Coffee lovers and trade delegates poured in from across the globe to peruse the stalls and stands of over 250 exhibitors. From small mom-and-pop roasters, through equipment manufacturers such as Faema and Mahlkönig, to global behemoth Starbucks, the entire industry finds itself represented here.
In addition to the B2B side of things, there are artisan coffee and gourmet food stalls, tastings, demonstrations from world-class baristas, interactive workshops, street food, coffee-based cocktails, live music, a coffee-related art exhibition and—to end the first day—an Espresso Martini party featuring a live DJ set from legendary London DJ, Norman Jay MBE.

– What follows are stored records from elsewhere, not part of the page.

(** ** Tool governance ([src/langchain.ts]) *)

(** [interface LangChainTool]; [call] is the optional legacy method. *)
Module LangChainTool.
Record t `{Host} := mk {
  name : string;
  description : string;
  invoke : list JsValue → Callable JsValue;
  call : option (list JsValue → Callable JsValue);
}.
End LangChainTool.

Section Governance.
Context `{Host}.
Local Open Scope js_scope.

(** [type DenyHandler] *)
Definition DenyHandler : Type := PolicyDenied → list JsValue → Callable JsValue.

(** [Reflect.get(target, prop, receiver)] for the two intercepted names. *)
Definition Reflect_get (target : LangChainTool.t) (prop : ToolMethod)
    : option (list JsValue → Callable JsValue) :=
  match prop with
  | m_invoke => Some (LangChainTool.invoke target)
  | m_call => LangChainTool.call target
  end.

(** The [catch] block shared by both wrappers. *)
Definition on_denied (onDeny : option DenyHandler) (args : list JsValue)
    (err : JsError) : M (Result JsValue) :=
  match err, onDeny with
  | PolicyDeniedError e, Some handler => call (EvOnDeny e args) (handler e args)
  | _, _ => throw err
  end.

(** The function the proxy of [governedTool] hands out for [invoke] and
    [call].  The tool's promise is returned without [await], so only an
    error thrown on the spot reaches the [catch] block. *)
Definition governedTool (action : string) (client : MeshGuardClient.t)
    (tool : LangChainTool.t) (onDeny : option DenyHandler)
    (prop : ToolMethod) (args : list JsValue) : M JsValue :=
  r <- try_catch
         (await (MeshGuardClient.enforce client action None) ;;;
          match Reflect_get tool prop with
          | Some fn => call (EvTool prop args) (fn args)
          | None =>
              throw (TypeError "Cannot read properties of undefined (reading 'apply')")
          end)
         (on_denied onDeny args) ;;
  lift r.

End Governance.

(** [class GovernedTool] *)
Module GovernedTool.

Record t `{Host} := mk {
  name : string;
  description : string;
  action : string;
  tool : LangChainTool.t;
  client : MeshGuardClient.t;
  onDeny : option DenyHandler;
}.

Yesterday’s range of talks included a presentation to a packed auditorium from Professor Jonathan Morris and Luigi Morello from the MUMAC coffee academy in Milan who described their ongoing efforts to have espresso recognised by UNESCO as an item of Italian “intangible cultural heritage.” There were also technical demonstrations from industry experts on topics like “performing the infusion in two steps’ and ‘understanding and measuring brew variables’. Speciality green coffee importers Raw Material hosted a Myanmar, Rwanda, and Colombia “Wush Three Ways” cupping, and a chocolate and coffee pairing from Hotel Chocolat and UCC Coffee went down very well with sweet-toothed attendees.
Visitors were also treated to a spectacular display of skills as sixteen world-class baristas faced off for the prestigious crown of Coffee Master and several thousand dollars prize money. The competition runs over the entire four days of the festival and its disciplines include: Latte Art Challenge (testing a barista’s mastery of milk), the Origin (identifying origins of coffee beans and placing them on a world map) and the Order (turning around a ten-drink order in just nine minutes!).
The festival is also the launch event of UK Coffee Week, which runs April 10–16 and seeks to support coffee-growing communities in the developing world by raising funds for Project Waterfall, a charitable incentive to bring clean drinking water to schools in Ethiopia, Uganda, and Kenya. 50 percent of London Coffee Festival’s ticket sales are donated to the project, so festival attendees can feel good about themselves while enjoying excellent coffee and keeping abreast of all the industry’s latest developments.
—Russell Higham is a UK-based freelance writer.